Wine. Both the Spanish and the Portuguese make red and white wine that is very good and very reasonably priced in restaurants or wine shops. At home, my own cellar is overstocked with Spanish and Portuguese reds.
Vinho Verde. I am calling out Portuguese vinho verde (green wine) separately because it is special and very good. More than one afternoon in Lisbon, it drew a knowing smile when I ordered vinho verde. You can also ask that your sangria be made with vinho verde, which I recommend.
If you like grilled octopus (pulpo in Portuguese), I think the Portuguese and the Greeks do it best. Drat that I was so engrossed in eating that I forgot to take a photo.

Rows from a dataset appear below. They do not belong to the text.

(* ===== verification/Hub.v ===== *)
(** * WebSocket hub

    transport/ws/hub.go and the outgoing queue of transport/ws/client.go.
    A [*Client] is a pointer: clients live in a heap indexed by it, and the
    hub maps a user to the set of pointers of that user's connections. *)

From stdpp Require Import base strings gmap sets.
From S2P Require Import Prelude Domain.

(** The capacity of [Client.send]. *)
Definition send_cap : nat := 256.

Record Client := mkClient {
  c_userID : ID;
  c_send : list string;
  c_wire : list string;      (* the frames written to the connection *)
  c_closed : bool
}.

Record Hub := mkHub {
  h_clients : gmap ID (gset nat);
  h_heap : gmap nat Client;
  h_active : Z
}.

Definition NewHub : Hub := mkHub ∅ ∅ 0.

(** [newClient]: a fresh connection with an empty queue. *)
Definition newClient (p : nat) (uid : ID) (h : Hub) : Hub :=
  mkHub (h_clients h) (<[p := mkClient uid [] [] false]> (h_heap h)) (h_active h).

Definition user_set (uid : ID) (h : Hub) : gset nat := default ∅ (h_clients h !! uid).

Definition Register (p : nat) (h : Hub) : Hub :=
  match h_heap h !! p with
  | None => h
  | Some c =>
      mkHub (<[c_userID c := {[p]} ∪ user_set (c_userID c) h]> (h_clients h))
            (h_heap h) (h_active h + 1)
  end.

Definition Unregister (p : nat) (h : Hub) : Hub :=
  match h_heap h !! p with
  | None => h
  | Some c =>
      match h_clients h !! c_userID c with
      | None => h
      | Some set =>
          let set' := set ∖ {[p]} in
          mkHub (if decide (set' = ∅) then delete (c_userID c) (h_clients h)
                 else <[c_userID c := set']> (h_clients h))
                (h_heap h) (h_active h - 1)
      end
  end.

(** The non-blocking [select]: the payload is queued, or dropped when the
    queue is full. *)
Definition enqueue (payload : string) (c : Client) : Client :=
  if (length (c_send c) <? send_cap)%nat
  then mkClient (c_userID c) (c_send c ++ [payload]) (c_wire c) (c_closed c) else c.

Definition SendToUser (uid : ID) (payload : string) (h : Hub) : Hub :=
  mkHub (h_clients h)
        (set_fold (λ p heap, alter (enqueue payload) p heap) (h_heap h) (user_set uid h))
        (h_active h).

Definition close_client (c : Client) : Client := mkClient (c_userID c) (c_send c) (c_wire c) true.

(** Every registered connection is closed; the hub's map is left as it is
    (each connection's read loop unregisters itself). *)
Definition CloseAll (h : Hub) : Hub :=
  mkHub (h_clients h)
        (map_fold (λ _ set heap, set_fold (λ p heap, alter close_client p heap) heap set)
                  (h_heap h) (h_clients h))
        (h_active h).

(** [writeDirect]: a frame written past the queue. *)
Definition write_wire (payload : string) (c : Client) : Client :=
  mkClient (c_userID c) (c_send c) (c_wire c ++ [payload]) (c_closed c).

(** One iteration of the write loop: the oldest queued frame is written. *)
Definition write_next (c : Client) : Client :=
  match c_send c with
  | f :: q => mkClient (c_userID c) q (c_wire c ++ [f]) (c_closed c)
  | [] => c
  end.

Definition on_client (f : Client → Client) (p : nat) (h : Hub) : Hub :=
  mkHub (h_clients h) (alter f p (h_heap h)) (h_active h).
(** What a statement can read besides its arguments and the tables:
    [now()], the next [gen_random_uuid()], and a number drawn earlier from
    the sequence. *)
Record stmt_ctx := mkCtx { sc_now : Time; sc_id : ID; sc_drawn : option Z }.
Abbreviation stmt A := (stmt_ctx → eff DB error A).

Definition next_event (w : World) : event * World :=
  match w_sched w with
  | [] => (idle, w)
  | e :: es => (e, set_db (ev_step e (w_db w)) (advance (ev_dt e) (set_sched es w)))
  end.

(** The event of a statement of a transaction: [now()] does not move. *)
Definition tx_event (w : World) : event * World :=
  match w_sched w with
  | [] => (idle, w)
  | e :: es => (e, set_sched es w)
  end.

Section calls.
Context {G : UuidGen}.

Definition stmt_context (e : event) (w : World) : stmt_ctx :=
  mkCtx (pg_time (w_now w)) (gen_uuid (w_ids w)) (ev_drawn e).

(** A statement is atomic: it changes the tables only when it succeeds. *)
Definition run_stmt {A} (f : stmt A) (e : event) (w : World) : result error A * World :=
  let ctx := stmt_context e w in
  let w := bump_ids w in
  match ev_fault e with
  | FailBefore m => (Err (ErrPlain m), w)
  | NoFault =>
      match f ctx (w_db w) with
      | (Ok a, d) => (Ok a, set_db d w)
      | (Err x, _) => (Err x, w)
      end
  | FailAfter m =>
      match f ctx (w_db w) with
      | (Ok a, d) => (Err (ErrPlain m), set_db d w)
      | (Err x, _) => (Err x, w)
      end
  end.

(** [pool.Query], [pool.QueryRow], [pool.Exec]. *)
Definition call {A} (f : stmt A) : M A := λ w,
  let '(e, w1) := next_event w in run_stmt f e w1.

(** [tx.Query], [tx.QueryRow], [tx.Exec]. *)
Definition tx_call {A} (f : stmt A) : M A := λ w,
  let '(e, w1) := tx_event w in run_stmt f e w1.

Definition rollback (w0 w : World) : World :=
  set_db (set_outbox_seq (db_outbox_seq (w_db w)) (w_db w0)) w.
(* ===== verification/PgMessages.v ===== *)
(** * Messages in PostgreSQL

    repository/postgres/message_repository.go, message_writer.go and
    outbox_repository.go: each SQL statement is a [stmt] over the tables,
    each repository method the statement it sends, and each transactional
    writer a [transaction] around its statements. *)

From stdpp Require Import base strings gmap sets list sorting.
From S2P Require Import Prelude GoStrings Utf8 Uuid Json Errors GoTime Domain Metrics World Repository.

(** ** Paging (helpers.go) *)
Definition normPage (p : Page) : Z * Z :=
  let limit := if (pg_Limit p <=? 0)%Z then 50%Z else pg_Limit p in
  let limit := if (limit >? 200)%Z then 200%Z else limit in
  let offset := if (pg_Offset p <? 0)%Z then 0%Z else pg_Offset p in
  (limit, offset).

Definition normMessageLimit (n : Z) : Z :=
  if (n <=? 0)%Z then 50%Z else if (n >? 200)%Z then 200%Z else n.

(** ** Statements on messages *)

(** [(a.created_at, a.id) < (b.created_at, b.id)] *)
Definition older (a b : Message) : bool :=
  (msg_CreatedAt a <? msg_CreatedAt b)%Z
  || (msg_CreatedAt a =? msg_CreatedAt b)%Z && String.ltb (msg_ID a) (msg_ID b).

(** [ORDER BY created_at DESC, id DESC] *)
Definition newest_first (a b : Message) : Prop := older a b = false.
#[export] Instance newest_first_dec : RelDecision newest_first.
Proof. intros a b. unfold newest_first. apply _. Defined.

Definition live (m : Message) : bool :=
  match msg_DeletedAt m with None => true | Some _ => false end.

Definition messages_of (d : DB) : list Message := (map_to_list (db_messages d)).*2.

Definition message_type_ok (t : string) : bool :=
  String.eqb t "text" || String.eqb t "image" || String.eqb t "file" || String.eqb t "system".

(** INSERT INTO messages ... RETURNING *)
Definition insert_message (m : Message) : stmt Message := λ ctx,
  cid ← of_result (cast_uuid (msg_ChatID m));
  sid ← of_result (cast_uuid (msg_SenderID m));
  rid ← of_result (cast_uuid_opt (msg_ReplyToID m));
  text_param (msg_Text m);;
  d ← get_state;
  fail_when (negb (message_type_ok (msg_Type m))) (check_violation "ck_messages_type");;
  fail_when (bool_decide (is_Some (db_messages d !! sc_id ctx))) (unique_violation "messages_pkey");;
  fail_when (bool_decide (db_chats d !! cid = None)) (fk_violation "messages_chat_id_fkey");;
  fail_when (bool_decide (db_users d !! sid = None)) (fk_violation "messages_sender_id_fkey");;
  fail_when (match rid with
             | Some r => bool_decide (db_messages d !! r = None)
             | None => false
             end) (fk_violation "messages_reply_to_id_fkey");;
  let row := mkMessage (sc_id ctx) cid sid (msg_Type m) (msg_Text m) rid
                       (sc_now ctx) (sc_now ctx) None in
  modify_state (set_messages (<[sc_id ctx := row]> (db_messages d)));;
  mret row.

(** SELECT ... FROM messages WHERE id = $1 *)
Definition select_message (id : ID) : stmt Message := λ _,
  mid ← of_result (cast_uuid id);
  d ← get_state;
  scan_row (db_messages d !! mid).

(** SELECT ... FROM messages WHERE id = $1 AND chat_id = $2 *)
Definition select_message_in_chat (id chat : ID) : stmt Message := λ _,
  mid ← of_result (cast_uuid id);
  cid ← of_result (cast_uuid chat);
  d ← get_state;
  scan_row (m ← db_messages d !! mid; if String.eqb (msg_ChatID m) cid then Some m else None).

The start of dinner in Madrid with red wine, sparkling water (aqua con gaz), fresh bread, and green olives
If you like roast leg of lamb, cordero asado in Spanish, I think the best places are Spain, Brazil, and Argentina. At the front desk of our hotel in Madrid, we asked Suzana for a recommendation. She said her favorite was La Bola Taberna. The accompanying two maps show where it is in the center of Madrid. The first map shows detail. The restaurant is in the middle of the red circle. The second map shows where it is relative to the entire city.
To make out-of-this-world cordero asado, start with a good, fresh, young leg of lamb. Put it in a heavy ovenable pot with a good lid. Sprinkle with salt, pepper, and fresh rosemary. Bake at 225ºF for six hours. The meat will be fall-off-the-bone tender. Separately, make a small pot of sauce that is crushed tomatoes, green pepper, lots of garlic, salt, and pepper. Cook it down and blend until smooth. Lift the lamb, carefully, because it will fall apart, from the pot and place it on a broiling platter. Brush the lamb with the sauce. Put under the broiler for a 10 minutes and serve with roasted potatoes and vegetables (zucchini, onion, tomato). That is as much as I could figure out from talking with the owner and my own reverse engineering. This was so good, we did it twice while in Madrid.

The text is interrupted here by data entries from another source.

(* ===== verification/Invariant.v ===== *)
(** * Invariants of the tables

    [wf]: what the schema of internal/migration enforces, and what the
    program adds to it: keys, foreign keys, unique indexes, checks.
    [evolves]: what never happens to a row once it exists.  Both are
    guarantees of every statement the repositories send. *)

From stdpp Require Import base strings gmap sets list.
From S2P Require Import Prelude GoStrings Utf8 Uuid Json Errors Domain World Repository PgMessages PgChats PgUsers Guarantee.

(** ** Well-formed tables *)
Definition in_dom {K A} `{Countable K} (m : gmap K A) (k : K) : Prop := is_Some (m !! k).
Definition opt_in {K A} `{Countable K} (m : gmap K A) (k : option K) : Prop :=
  match k with Some k => in_dom m k | None => True end.

Definition message_ok (d : DB) (k : ID) (m : Message) : Prop :=
  msg_ID m = k ∧ canonical k ∧ in_dom (db_chats d) (msg_ChatID m)
  ∧ in_dom (db_users d) (msg_SenderID m) ∧ message_type_ok (msg_Type m) = true
  ∧ opt_in (db_messages d) (msg_ReplyToID m).
Definition chat_ok (d : DB) (k : ID) (c : Chat) : Prop :=
  chat_ID c = k ∧ canonical k ∧ chat_type_ok (chat_Type c) = true
  ∧ chat_key_ok (chat_Type c) (chat_DirectKey c) = true
  ∧ opt_in (db_users d) (chat_CreatedBy c) ∧ opt_in (db_messages d) (chat_LastMessageID c).
Definition member_ok (d : DB) (k : ID * ID) (m : ChatMember) : Prop :=
  k = (cm_ChatID m, cm_UserID m) ∧ in_dom (db_chats d) k.1 ∧ in_dom (db_users d) k.2
  ∧ role_ok (cm_Role m) = true ∧ opt_in (db_messages d) (cm_LastReadMessageID m).
Definition session_ok (d : DB) (k : ID) (s : RefreshSession) : Prop :=
  sess_ID s = k ∧ canonical k ∧ in_dom (db_users d) (sess_UserID s).
Definition outbox_ok (d : DB) (k : Z) (r : OutboxRec) : Prop :=
  ob_id r = k ∧ (k ≤ db_outbox_seq d)%Z.

(** [unique key m]: no two rows of [m] have the same defined key. *)
Definition unique {K A B} `{Countable K} (key : A → option B) (m : gmap K A) : Prop :=
  ∀ k1 k2 r1 r2 b, m !! k1 = Some r1 → m !! k2 = Some r2 →
    key r1 = Some b → key r2 = Some b → k1 = k2.

Definition direct_key (c : Chat) : option string :=
  if String.eqb (chat_Type c) "direct" && negb (chat_IsDeleted c) then chat_DirectKey c else None.
Definition email_key (u : User) : option string := Some (pg_lower (user_Email u)).
Definition hash_key (s : RefreshSession) : option string := Some (sess_TokenHash s).
Definition event_key (r : OutboxRec) : option ID := Some (ob_event_id r).

Record wf (d : DB) : Prop := mkWf {
  wf_users : map_Forall (λ k u, user_ID u = k ∧ canonical k) (db_users d);
  wf_chats : map_Forall (chat_ok d) (db_chats d);
  wf_members : map_Forall (member_ok d) (db_members d);
  wf_messages : map_Forall (message_ok d) (db_messages d);
  wf_sessions : map_Forall (session_ok d) (db_sessions d);
  wf_outbox : map_Forall (outbox_ok d) (db_outbox d);
  wf_emails : unique email_key (db_users d);
  wf_direct_keys : unique direct_key (db_chats d);
  wf_hashes : unique hash_key (db_sessions d);
  wf_events : unique event_key (db_outbox d)
}.

(** ** Evolution *)

(** Only the text and the deletion mark of a message change, and neither
    of them once it is deleted. *)
Definition same_message (m m' : Message) : Prop :=
  msg_ID m' = msg_ID m ∧ msg_ChatID m' = msg_ChatID m ∧ msg_SenderID m' = msg_SenderID m
  ∧ msg_Type m' = msg_Type m ∧ msg_ReplyToID m' = msg_ReplyToID m
  ∧ msg_CreatedAt m' = msg_CreatedAt m ∧ (is_Some (msg_DeletedAt m) → m' = m).
(** Only the publication mark of an event changes, once. *)
Definition same_event (r r' : OutboxRec) : Prop :=
  r' = r ∨ ob_published_at r = None ∧ ∃ t, r' = set_published t r.
(** A revoked session stays revoked; the rest of a session is fixed. *)
Definition same_session (s s' : RefreshSession) : Prop :=
  s' = s ∨ ∃ t, s' = set_revoked t s.
Definition same_user (u u' : User) : Prop :=
  user_ID u' = user_ID u ∧ user_Email u' = user_Email u
  ∧ user_PasswordHash u' = user_PasswordHash u ∧ user_CreatedAt u' = user_CreatedAt u.
Definition same_chat (c c' : Chat) : Prop :=
  chat_ID c' = chat_ID c ∧ chat_Type c' = chat_Type c ∧ chat_DirectKey c' = chat_DirectKey c
  ∧ chat_CreatedBy c' = chat_CreatedBy c ∧ chat_IsDeleted c' = chat_IsDeleted c.

(** [grows same m m']: every row of [m] is still in [m'], up to [same]. *)
Definition grows {K A} `{Countable K} (same : relation A) (m m' : gmap K A) : Prop :=
  ∀ k r, m !! k = Some r → ∃ r', m' !! k = Some r' ∧ same r r'.

Record evolves (d d' : DB) : Prop := mkEvolves {
  ev_messages : grows same_message (db_messages d) (db_messages d');
  ev_outbox : grows same_event (db_outbox d) (db_outbox d');
  ev_sessions : grows same_session (db_sessions d) (db_sessions d');
  ev_users : grows same_user (db_users d) (db_users d');
  ev_chats : grows same_chat (db_chats d) (db_chats d');
  ev_seq : (db_outbox_seq d ≤ db_outbox_seq d')%Z;
  ev_wf : wf d → wf d'
}.

(** ** [evolves] is a guarantee *)

Lemma grows_refl {K A} `{Countable K} (same : relation A) `{!Reflexive same} (m : gmap K A) :
  grows same m m.
Proof. intros k r Hr. eauto. Qed.

Lemma grows_trans {K A} `{Countable K} (same : relation A) `{!Transitive same}
    (m1 m2 m3 : gmap K A) :
  grows same m1 m2 → grows same m2 m3 → grows same m1 m3.
Proof.
  intros Hg1 Hg2 k r Hr. destruct (Hg1 k r Hr) as (r2 & Hr2 & ?).
  destruct (Hg2 k r2 Hr2) as (r3 & Hr3 & ?). exists r3. split; [done|]. by etransitivity.
Qed.

#[export] Instance same_message_preorder : PreOrder same_message.
Proof.
  split; [by repeat split|]. intros m1 m2 m3 (?&?&?&?&?&?&Hd1) (?&?&?&?&?&?&Hd2).
  repeat split; try congruence. intros Hd. rewrite <- (Hd1 Hd). apply Hd2. by rewrite (Hd1 Hd).
Qed.
#[export] Instance same_event_preorder : PreOrder same_event.
Proof.
  split; [by left|]. intros r1 r2 r3 [->|(Hp1 & t & ->)] [->|(Hp2 & t' & ->)].
  - by left.
  - right. eauto.
  - right. eauto.
  - done.
Qed.
#[export] Instance same_session_preorder : PreOrder same_session.
Proof.
  split; [by left|]. intros s1 s2 s3 [->|(t & ->)] [->|(t' & ->)]; [by left|right; eauto..].
Qed.
#[export] Instance same_user_preorder : PreOrder same_user.
Proof. split; [by repeat split|]. intros u1 u2 u3 (?&?&?&?) (?&?&?&?). repeat split; congruence. Qed.
#[export] Instance same_chat_preorder : PreOrder same_chat.
Proof. split; [by repeat split|]. intros u1 u2 u3 (?&?&?&?&?) (?&?&?&?&?). repeat split; congruence. Qed.

Lemma wf_set_seq d n : (db_outbox_seq d ≤ n)%Z → wf d → wf (set_outbox_seq n d).
Proof.
  intros Hn []. split; try done. intros k r Hr.
  destruct (wf_outbox0 k r Hr) as [? ?]. split; [done|]. simpl. lia.
Qed.

#[export] Instance evolves_guarantee : Guarantee evolves.
Proof.
  split; [split|].
  - intros d. split; [apply grows_refl; apply _ ..|done|done].
  - intros d1 d2 d3 [] []. split; [by eapply grows_trans; [apply _|..]..|lia|tauto].
  - intros d d' []. split; [apply grows_refl; apply _ ..|done|by apply wf_set_seq].
Qed.

(** ** Lemmas on single updates *)

Section updates.
Context {K A : Type} `{Countable K}.
Implicit Types (m : gmap K A).

Lemma grows_insert_new (same : relation A) `{!Reflexive same} m k r :
  m !! k = None → grows same m (<[k := r]> m).
Proof.
  intros Hk k' r' Hr. exists r'. split; [|done].
  rewrite lookup_insert_ne; [done|]. intros ->. congruence.
Qed.

Lemma grows_update (same : relation A) `{!Reflexive same} m k r0 r :
  m !! k = Some r0 → same r0 r → grows same m (<[k := r]> m).
Proof.
  intros Hk Hs k' r' Hr. destruct (decide (k = k')) as [<-|Hne].
  - exists r. rewrite lookup_insert_eq. split; [done|]. by simplify_eq.
  - exists r'. by rewrite lookup_insert_ne.
Qed.

Lemma in_dom_insert m k r k' : in_dom m k' → in_dom (<[k := r]> m) k'.
Proof. unfold in_dom. rewrite lookup_insert_is_Some'. auto. Qed.
Lemma opt_in_insert m k r o : opt_in m o → opt_in (<[k := r]> m) o.
Proof. destruct o; [|done]. apply in_dom_insert. Qed.

Lemma unique_insert {B} (key : A → option B) m k r :
  unique key m →
  (∀ k' r' b, m !! k' = Some r' → key r = Some b → key r' = Some b → k' = k) →
  unique key (<[k := r]> m).
Proof.
  intros Hu Hr k1 k2 r1 r2 b H1 H2 Hb1 Hb2.
  apply lookup_insert_Some in H1 as [[<- <-]|[Hn1 H1]];
    apply lookup_insert_Some in H2 as [[<- <-]|[Hn2 H2]]; eauto.
  symmetry. eauto.
Qed.

(** An update that keeps the key of the row keeps keys unique. *)
Lemma unique_update {B} (key : A → option B) m k r0 r :
  m !! k = Some r0 → key r = key r0 → unique key m → unique key (<[k := r]> m).
Proof.
  intros Hk Hkey Hu. apply unique_insert; [done|].
  intros k' r' b Hr' Hb Hb'. rewrite Hkey in Hb. eauto.
Qed.
End updates.

#[export] Hint Resolve in_dom_insert opt_in_insert : goflow.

We stumbled upon another really interesting dish in Madrid called “cocido a la madrileña.” It is made with either noodles or rice. It tastes great, but the way it is presented is what makes it something to serve to guests. The waiter brings out a broad but shallow soup bowl with a cooked and lightly hydrated 1/2-inch layer of either broken, thin spaghetti noodles or rice. Next, a clay pot with a lid is delivered. The waiter removes the lid and pours the broth from the pot over the noodles or rice. The soup is beef broth with pureed tomato, garlic, salt and pepper. The lid is put back on the pot and the waiter leaves. You eat the broth and noodles or rice. As you are finishing the soup, the waiter returns and dumps the remaining contents of the pot onto your plate. Our pot was sized for two people. After the broth was poured out, the urn contained slow cooked potatoes, tomato, carrot, onion, garbanzo beans, spicy chorizo sausage, and hunks of meat (beef, lamb, pork and chicken). Two meals in one, and the meat and potatoes in the pot stay hot while you eat the soup. I had trouble identifying the spices, but my guess is salt, pepper, olive oil, a touch of Spanish saffron, an entire unpeeled head of garlic, a bit of coriander, and lemon. A very traditional and hearty Spanish dish. I think I could eat this every day during the winter and never get tired of it.
One more thing… on the way to dinner in Madrid, we passed the Apple store. Two stories and the biggest Apple store I have seen. There had to be 300 customers inside and they were buying. Buy Apple.